Adrian...I have complete bittersweet feelings about all of this. I talked to ma today and told her. I said that I was so happy because he's worked hard for this, through it all he's gotten great grades in everything (psych doesnt count Adrian that subject's hard!)....He's very ambitious you know? Being a Physician's Assistant...its not his passion, but its something he will succeed in, because he has that ability. Then I felt worried, the futures coming fast and that may affect him in some way and it did this past week, I didnt know what to do to help him although he's better now. And last....I'm...sad...I suppose. He's going far away. And even if I get into Wells and he's in Daemen its still 2 hours away. Can you believe the change? We see each other everyday in school and he comes over my house atleast twice a week, that'll be a change. When I told ma I (I'm sorry I try not to didnt even think it was coming, no I'm not a wimp or anything) started crying.....there I said it.

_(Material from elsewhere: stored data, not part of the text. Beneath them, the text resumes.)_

(** * wikitextparser: span table, tokenizer, rebase engine and section builder

    A shallow embedding of [wikitextparser.py].  Python values are modelled
    as follows:

    - [str] is [string]; the characters are the code points 0..255;
    - [int] is [Z]; offsets into the buffer are [Z], slices follow Python's
      rules for negative and out-of-range bounds;
    - the dictionary [self._spans] is a [gmap string (list (Z * Z))];
    - [self._lststr[0]], the buffer shared by every view, and [self._spans]
      form the state that every method receives and returns;
    - an exception is the [Raise] case of [result];
    - a compiled regular expression is a value of [Re.regex], run by a
      backtracking matcher that tries the alternatives in the order of
      Python's [re] module. *)

From Stdlib Require Import ZArith Ascii String List Bool Lia.
From stdpp Require Import gmap strings list fin_maps.

Local Open Scope Z_scope.

(** ** Python primitives *)

Module Py.

Inductive exn := IndexError | KeyError | ValueError | RuntimeError | AttributeError.

(** The outcome of a call: a value, an exception, or [OutOfFuel] when a
    loop of the model was given fewer iterations than it needs. *)
Inductive result (A : Type) : Type :=
| Ok (a : A)
| Raise (e : exn)
| OutOfFuel.
Arguments Ok {A} a.
Arguments Raise {A} e.
Arguments OutOfFuel {A}.

Definition bind {A B} (x : result A) (f : A -> result B) : result B :=
  match x with
  | Ok a => f a
  | Raise e => Raise e
  | OutOfFuel => OutOfFuel
  end.

Definition bind_flip {A B} (f : A -> result B) (x : result A) : result B :=
  bind x f.
(** Modelled from the spec: [color.blend] of common/Color (not in src/),
    "alpha blending" of [fg] over the opaque [bg]. *)
Definition blend (bg fg : Color) : Color :=
  let a := chan_a fg in
  if a =? 255 then {| css := css fg; rgba := rgba fg |}
  else
    let mix (cb cf : Z) := cb + js_round ((inject_Z (cf - cb)) * (a # 255)) in
    let r := mix (chan_r bg) (chan_r fg) in
    let g := mix (chan_g bg) (chan_g fg) in
    let b := mix (chan_b bg) (chan_b fg) in
    {| css := toCss r g b None; rgba := toRgba r g b 255 |}.

(* ------------------------------------------------------------------------- *)
(** ** Defaults *)

Definition DEFAULT_FOREGROUND : Color := css_toColor "#ffffff".
Definition DEFAULT_BACKGROUND : Color := css_toColor "#000000".
Definition DEFAULT_CURSOR : Color := css_toColor "#ffffff".
Definition DEFAULT_CURSOR_ACCENT : Color := css_toColor "#000000".
Definition DEFAULT_SELECTION : Color :=
  {| css := "rgba(255, 255, 255, 0.3)"; rgba := 0xFFFFFF4D |}.

(** The step table [v] of the colour cube. *)
Definition v : list Z := [0x00; 0x5f; 0x87; 0xaf; 0xd7; 0xff].

(** [v[k]]: an index past the end reads [undefined]; the cube never does. *)
Definition v_at (k : Z) : Z := nth (Z.to_nat k) v 0.

(** The [i]-th colour of the cube loop, [0 <= i < 216]. For a non-negative
    integer [i], [(i / 36) % 6 | 0] is [(i div 36) mod 6]. *)
Definition cube_color (i : Z) : Color :=
  let r := v_at ((i / 36) mod 6) in
  let g := v_at ((i / 6) mod 6) in
  let b := v_at (i mod 6) in
  {| css := toCss r g b None; rgba := toRgba r g b 255 |}.

(** The [i]-th grey, [0 <= i < 24]. *)
Definition grey_color (i : Z) : Color :=
  let c := 8 + i * 10 in
  {| css := toCss c c c None; rgba := toRgba c c c 255 |}.

Definition DEFAULT_ANSI_COLORS : list Color :=
  [ (* dark: *)
    css_toColor "#2e3436"; css_toColor "#cc0000"; css_toColor "#4e9a06";
    css_toColor "#c4a000"; css_toColor "#3465a4"; css_toColor "#75507b";
    css_toColor "#06989a"; css_toColor "#d3d7cf";
    (* bright: *)
    css_toColor "#555753"; css_toColor "#ef2929"; css_toColor "#8ae234";
    css_toColor "#fce94f"; css_toColor "#729fcf"; css_toColor "#ad7fa8";
    css_toColor "#34e2e2"; css_toColor "#eeeeec" ]
  ++ map (fun i => cube_color (Z.of_nat i)) (seq 0 216)
  ++ map (fun i => grey_color (Z.of_nat i)) (seq 0 24).

(** [DEFAULT_ANSI_COLORS[i]]: [undefined] past the end. *)
Definition default_ansi (i : Z) : option Color :=
  if i <? 0 then None else nth_error DEFAULT_ANSI_COLORS (Z.to_nat i).

(* ------------------------------------------------------------------------- *)
(** ** JavaScript string and number built-ins used by [_parseColor] *)

(** [s.substring(start, end)]: both ends clamped to [0, length], swapped when
    [start > end]. *)
Definition js_substring (s : string) (start end_ : Z) : string :=
  let len := Z.of_nat (String.length s) in
  let a := Z.max 0 (Z.min start len) in
  let b := Z.max 0 (Z.min end_ len) in
  substring (Z.to_nat (Z.min a b)) (Z.to_nat (Z.max a b - Z.min a b)) s.

(** [s.split(sep)] for a one-character separator. *)
Fixpoint js_split_aux (sep : ascii) (s : string) (cur : string) : list string :=
  match s with
  | EmptyString => [cur]
  | String c s' =>
      if Ascii.eqb c sep then cur :: js_split_aux sep s' EmptyString
      else js_split_aux sep s' (cur ++ String c EmptyString)
  end.

Definition js_split (sep : ascii) (s : string) : list string :=
  js_split_aux sep s EmptyString.

(** White space and line terminators trimmed by [Number(string)] (the ASCII
    ones; the colour engine emits no others). *)
Definition is_js_space (c : ascii) : bool :=
  let n := nat_of_ascii c in
  (n =? 32)%nat || (n =? 9)%nat || (n =? 10)%nat || (n =? 11)%nat
  || (n =? 12)%nat || (n =? 13)%nat.

Fixpoint drop_space (l : list ascii) : list ascii :=
  match l with
  | c :: t => if is_js_space c then drop_space t else l
  | [] => []
  end.

Definition js_trim (l : list ascii) : list ascii := rev (drop_space (rev (drop_space l))).

Definition digit_value (c : ascii) : option Z :=
  let n := Z.of_nat (nat_of_ascii c) in
  if (48 <=? n) && (n <=? 57) then Some (n - 48) else None.

Fixpoint take_digits (l : list ascii) : list Z * list ascii :=
  match l with
  | c :: t =>
      match digit_value c with
      | Some d => let (ds, r) := take_digits t in (d :: ds, r)
      | None => ([], l)
      end
  | [] => ([], [])
  end.

Definition digits_value (ds : list Z) : Z := fold_left (fun acc d => acc * 10 + d) ds 0.

Definition take_sign (l : list ascii) : Z * list ascii :=
  match l with
  | "-"%char :: t => (-1, t)
  | "+"%char :: t => (1, t)
  | _ => (1, l)
  end.

(** The optional exponent part [e+12] of a decimal literal, up to the end. *)
Definition exponent_part (l : list ascii) : option Z :=
  match l with
  | [] => Some 0
  | e :: t =>
      if Ascii.eqb e "e" || Ascii.eqb e "E" then
        let (sg, t') := take_sign t in
        match take_digits t' with
        | ((_ :: _) as ds, []) => Some (sg * digits_value ds)
        | _ => None
        end
      else None
  end.

(** [Number(string)] on decimal literals, as an exact rational: [None] is
    [NaN]. The empty (or all white space) string is [0]. Hexadecimal, octal,
    binary and [Infinity] literals are outside the model (read as [NaN]); the
    serialisation of a colour contains none of them. *)
Definition js_Number (s : string) : option Q :=
  match js_trim (list_ascii_of_string s) with
  | [] => Some 0%Q
  | l =>
      let (sg, l1) := take_sign l in
      let (ip, l2) := take_digits l1 in
      let (fp, l3) := match l2 with
                      | "."%char :: t => take_digits t
                      | _ => ([], l2)
                      end in
      match ip, fp with
      | [], [] => None
      | _, _ =>
          match exponent_part l3 with
          | Some e =>
              Some (inject_Z (sg * digits_value (ip ++ fp))
                    * Qpower (10 # 1) (e - Z.of_nat (List.length fp)))%Q
          | None => None
          end
      end
  end.

(** [ToInt32] as used by the bit operations of [toRgba]: truncation, [NaN]
    (and [undefined]) give [0]; the wrap-around is in [toRgba]'s mask. *)
Definition js_to_int32 (x : option Q) : Z :=
  match x with
  | None => 0
  | Some q => if Qlt_le_dec q 0 then Qceiling q else Qfloor q
  end.

(** [Math.round(a * 255)], [NaN] staying [NaN]. *)
Definition js_round_255 (a : option Q) : option Q :=
  match a with
  | None => None
  | Some q => Some (inject_Z (js_round (q * 255)))
  end.

(* ------------------------------------------------------------------------- *)
(** ** The validation surface (a 1x1 canvas with [globalCompositeOperation =
    'copy']) *)

(** The four bytes of [getImageData(0, 0, 1, 1).data]. *)
Record Pixel := mkPixel { px_r : Z; px_g : Z; px_b : Z; px_a : Z }.

(** The host's canvas. After [fillStyle = litmus; fillStyle = s], [fillStyle]
    is a string iff the engine accepted [s] ([fill_style s = Some t], [t] its
    serialisation); otherwise it still holds the gradient. [image_data t] is
    the pixel painted by [fillRect] with the fill style [t]. *)
Record Host := mkHost {
  fill_style : string -> option string;
  image_data : string -> Pixel
}.

(** Results of code that may throw a [TypeError], with the [console.warn]
    lines it printed. *)
Inductive Res (A : Type) : Type :=
| Ok (a : A) (log : list string)
| TypeError.
Arguments Ok {A} a log.
Arguments TypeError {A}.
(** ** Sample-size table ([sample_size_analysis], lines 141-171) *)

(** [Series.mean()]: the sum over the length, [nan] on an empty series. *)
Definition series_mean (s : series) : float64 :=
  fdiv (of_Z (series_sum s)) (of_Z (series_len s)).

Definition effect_sizes : list float64 :=
  [Fin (1 / 100); Fin (2 / 100); Fin (3 / 100); Fin (5 / 100)].

Record sample_size_report : Type := mk_report {
  requirements : list (float64 * Z);
  target_sample_size : Z;
  total_test_size : Z
}.

Definition sample_size_analysis (labels : series) : py sample_size_report :=
  let current_rate := series_mean labels in
  table <-
    for_each
      (fun effect =>
         let new_rate := fadd current_rate effect in
         sample_size <-
           calculate_sample_size default_alpha default_power
             current_rate new_rate ;;
         Returned (effect, sample_size))
      effect_sizes ;;
  let target_sample_size := 5000%Z in
  Returned {| requirements := table;
              target_sample_size := target_sample_size;
              total_test_size := (target_sample_size * 4)%Z |}.

(** ** The data frame after the experiment *)

(** A row together with its [ab_test_approved] column. *)
Definition frame : Type := list (row * Z).

Definition frame_of (df : list (Z * Z)) (g : rng) : frame :=
  let '(rows, ab_test_approved, _) := implement_ab_test df g in
  combine rows ab_test_approved.

Definition group_eqb (x y : group) : bool :=
  match x, y with
  | A, A | B, B | C, C | D, D => true
  | _, _ => false
  end.

(** [df[df['test_group'] == grp]]. *)
Definition in_group (grp : group) (df : frame) : frame :=
  filter (fun rv => group_eqb (test_group (fst rv)) grp) df.

(** [df[df['test_group'] == grp]['ab_test_approved']]. *)
Definition group_outcomes (df : frame) (grp : group) : series :=
  map snd (in_group grp df).

(** The rows on which the simulation draws: in a treatment group, with an
    essay below the minimum, and approved. *)
Definition draws_on (r : row) : bool :=
  let min_length := min_essay_length (test_groups (test_group r)) in
  (negb (min_length =? 0)%Z
   && (essay_length r <? min_length)%Z
   && (project_is_approved r =? 1)%Z)%bool.

(** [df[df['test_group'] == grp]['project_is_approved']]. *)
Definition group_labels (df : frame) (grp : group) : series :=
  map (fun rv => project_is_approved (fst rv)) (in_group grp df).

(** The rows of a group whose simulated outcome is not their label. *)
Definition demoted (grp : group) (df : frame) : frame :=
  filter (fun rv => negb (snd rv =? project_is_approved (fst rv))%Z)
    (in_group grp df).
Lemma delete_resolve_run W refStr tr code :
  run (DeleteResolve.main W refStr) = (tr, code) ->
  DeleteResolveRuns.MainRun W refStr tr code.
Proof.
  unfold run, DeleteResolve.main.
  destruct (name_ParseReference W refStr) as [ref|e] eqn:Hparse.
  2:{ unfold_m. cbn. intros [= <- <-]. by eapply DeleteResolveRuns.MR_parse_failed. }
  unfold bind at 1. unfold call at 1.
  destruct (remote_Head W _ _ _) as [desc|e] eqn:Hhead.
  2:{ pose proof (eq_refl (DeleteResolveRuns.head_message W refStr e)) as Hm.
      unfold DeleteResolveRuns.head_message in Hm at 2.
      destruct (Contains e "MANIFEST_UNKNOWN" || Contains e "404");
        unfold_m; cbn; rewrite <- Hm; intros [= <- <-];
        by eapply DeleteResolveRuns.MR_head_failed. }
  destruct (String.eqb (Digest desc) "") eqn:Hdig.
  { apply String.eqb_eq in Hdig. unfold_m. cbn. intros [= <- <-].
    by eapply DeleteResolveRuns.MR_no_digest. }
  apply String.eqb_neq in Hdig.
  unfold Printf at 1. unfold bind at 1. unfold emit at 1.
  unfold bind at 1.
  match goal with
  | |- context [DeleteResolve.printTags W ?r ?h] =>
      destruct (printTags_run W r h) as (s1 & r1 & q1 & -> & Hq1 & Hok1 & Herr1)
  end.
  pose proof (printTags_listing s1 (Context ref) r1 q1
                (fun e => Sprintf W ("Warning: unable to list tags: %v" +:+ LF) [AErr e])
                Hq1 Hok1 Herr1) as Hl1.
  set (l1 := Stdout (Sprintf W ("Resolved digest: %s" +:+ LF) [AStr (Hash_String (Digest desc))])
             :: Stdout s1 :: RemoteList (Context ref) [] r1 :: q1 ++
             match r1 with
             | Ok _ => []
             | Err e => [Stdout (Sprintf W ("Warning: unable to list tags: %v" +:+ LF) [AErr e])]
             end ++
             [Stdout (Sprintf W ("Deleting manifest: %s" +:+ LF)
                        [AStr (DeleteResolveRuns.delete_ref W ref (Digest desc))])]).
  assert (Hl : listing l1).
  { subst l1. apply (listing_app [_]); [by split|].
    rewrite !app_comm_cons, app_assoc. apply listing_app; [exact Hl1 | by split]. }
  unfold bind at 1.
  assert (Hwarn : forall h,
    (match match r1 with Ok _ => None | Err e => Some e end with
     | Some err => Printf W ("Warning: unable to list tags: %v" +:+ LF) [AErr err]
     | None => ret ()
     end) h =
    (match r1 with
     | Ok _ => []
     | Err e => [Stdout (Sprintf W ("Warning: unable to list tags: %v" +:+ LF) [AErr e])]
     end, Done tt)) by (intros; destruct r1; reflexivity).
  rewrite Hwarn. clear Hwarn.
  unfold Printf at 1. unfold bind at 1. unfold emit at 1.
  unfold bind at 1. unfold call at 1.
  fold (DeleteResolveRuns.delete_ref W ref (Digest desc)).
  destruct (crane_Delete W _ _ _) as [e|] eqn:Hdel.
  { pose proof (eq_refl (DeleteResolveRuns.delete_message W e)) as Hm.
    unfold DeleteResolveRuns.delete_message in Hm at 2.
    destruct (Contains e "UNSUPPORTED"); unfold_m; cbn; rewrite <- Hm; intros [= <- <-].
    all: replace (_ :: _) with
        (RemoteHead ref DeleteResolveRuns.head_opts (Ok desc) :: l1 ++
         [CraneDelete (DeleteResolveRuns.delete_ref W ref (Digest desc)) [crane_Insecure] (Some e);
          LogFatalf (DeleteResolveRuns.delete_message W e)])
        by (subst l1; cbn; rewrite <- !app_assoc; reflexivity).
    all: by eapply DeleteResolveRuns.MR_delete_failed. }
  unfold Println at 1. unfold bind at 1. unfold emit at 1. unfold bind at 1.
  match goal with
  | |- context [DeleteResolve.printTags W ?r ?h] =>
      destruct (printTags_run W r h) as (s2 & r2 & q2 & -> & Hq2 & Hok2 & Herr2)
  end.
  pose proof (printTags_listing s2 (Context ref) r2 q2
                (fun e => Sprintf W ("Warning: unable to list tags after delete: %v" +:+ LF) [AErr e])
                Hq2 Hok2 Herr2) as Hl2.
  assert (Hwarn : forall h,
    (match match r2 with Ok _ => None | Err e => Some e end with
     | Some err => Printf W ("Warning: unable to list tags after delete: %v" +:+ LF) [AErr err]
     | None => ret ()
     end) h =
    (match r2 with
     | Ok _ => []
     | Err e => [Stdout (Sprintf W ("Warning: unable to list tags after delete: %v" +:+ LF) [AErr e])]
     end, Done tt)) by (intros; destruct r2; reflexivity).
  rewrite Hwarn. clear Hwarn.
  cbn. intros [= <- <-].
  replace (_ :: _) with
    (RemoteHead ref DeleteResolveRuns.head_opts (Ok desc) :: l1 ++
     CraneDelete (DeleteResolveRuns.delete_ref W ref (Digest desc)) [crane_Insecure] None ::
     (Stdout (Sprintln [AStr "Delete request sent successfully."]) ::
      Stdout s2 :: RemoteList (Context ref) [] r2 :: q2 ++
      match r2 with
      | Ok _ => []
      | Err e => [Stdout (Sprintf W ("Warning: unable to list tags after delete: %v" +:+ LF) [AErr e])]
      end))
    by (subst l1; cbn; rewrite <- !app_assoc; reflexivity).
  by eapply DeleteResolveRuns.MR_deleted.
Qed.

(** ** Reading the events of a run piece by piece *)

Lemma followed_app_clean P a b :
  (forall e rest, In e a -> P e rest = true) ->
  followed P (a ++ b) = followed P b.
Proof.
  intros Ha. induction a as [|e a IH]; [reflexivity|].
  cbn. rewrite Ha by (left; reflexivity).
  apply IH. intros e' rest Hin. apply Ha. by right.
Qed.

Lemma listing_tag_event l e : listing l -> In e l -> tag_event e = true.
Proof. intros [Hl _] Hin. rewrite forallb_forall in Hl. by apply Hl. Qed.

Lemma tag_event_recoverable W e : tag_event e = true -> unrecoverable W e = false.
Proof. destruct e; try discriminate; intros _; unfold unrecoverable; cbn; by rewrite ?andb_false_r. Qed.

Lemma errors_terminate_listing W l b :
  listing l ->
  errors_terminate (unrecoverable W) (l ++ b) = errors_terminate (unrecoverable W) b.
Proof.
  intros Hl. apply followed_app_clean. intros e rest Hin.
  by rewrite (tag_event_recoverable W e (listing_tag_event l e Hl Hin)).
Qed.
(** The prototype method [applyZoomTranslation], which the constructor binds
    as [_applyZoomTranslation]. *)
Definition _applyZoomTranslation (st : State) : State :=
  let st := emit ApplyEntered st in
  match svg st, _originXScale st with
  | Some sv, Some origin =>
      let k := Num.max one
                 (or0 (length st)
                  / (one + or0 (display_end st) - or0 (display_start st))) in
      let dx := - apply origin (or0 (display_start st)) in
      let st := set_dontDispatch true st in
      let st := match zoom st with
                | Some _ =>
                    call_zoom_transform sv
                      (translate (scale zoomIdentity k) dx zero) st
                | None => st
                end in
      let st := set_dontDispatch false st in
      zoomRefreshed st
  | _, _ => st
  end.

(** The instance property [applyZoomTranslation] installed by the
    constructor: the debounced request. *)
Definition applyZoomTranslation (st : State) : State :=
  if aboutToApply st then st
  else emit FrameRequested
         (set_frames (S (frames st)) (set_aboutToApply true st)).

(** The callback handed to [requestAnimationFrame]. *)
Definition frame_callback (st : State) : State :=
  _applyZoomTranslation (set_aboutToApply false st).

(** The next animation frame: the callbacks registered so far run, in order;
    callbacks registered while they run wait for the frame after. *)
Definition run_frame (st : State) : State :=
  Nat.iter (frames st) frame_callback (set_frames 0 st).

Tomorrow I'm going to Dylan's house with Tash.....sometimes I can't believe I have these two people. They're....Tash waited for me despite the fact I "left" for a while and Dylan's always trying to cheer me up. I'll tell you all about tomorrow's adventerous day....and leave out some parts...hehehe.

Until tomorrow.

Reni <3

1 comment:

Jackii LeJae said...

Aww Reni dont be sad. I know the futures comming fast but its comming fast for all of us. Maybe it'll be good for you and adrian to be apart for a while. Think of it as a way to bring yourselves closer. It'll be a way to prove how strong your love is. Dont be so sad and even though you are being far far away from me i'll always be there for you if you need to call me. Dont ever forget that. I would drive my ass up there for you.

And I get the elio thing. Maybe he'll stop eventually dont get too mad at him. Personally I think we should stop telling him to do his work maybe he'll figure it out on his own. And I know what its like to have people interfering so i know how you feel. Just ignore it.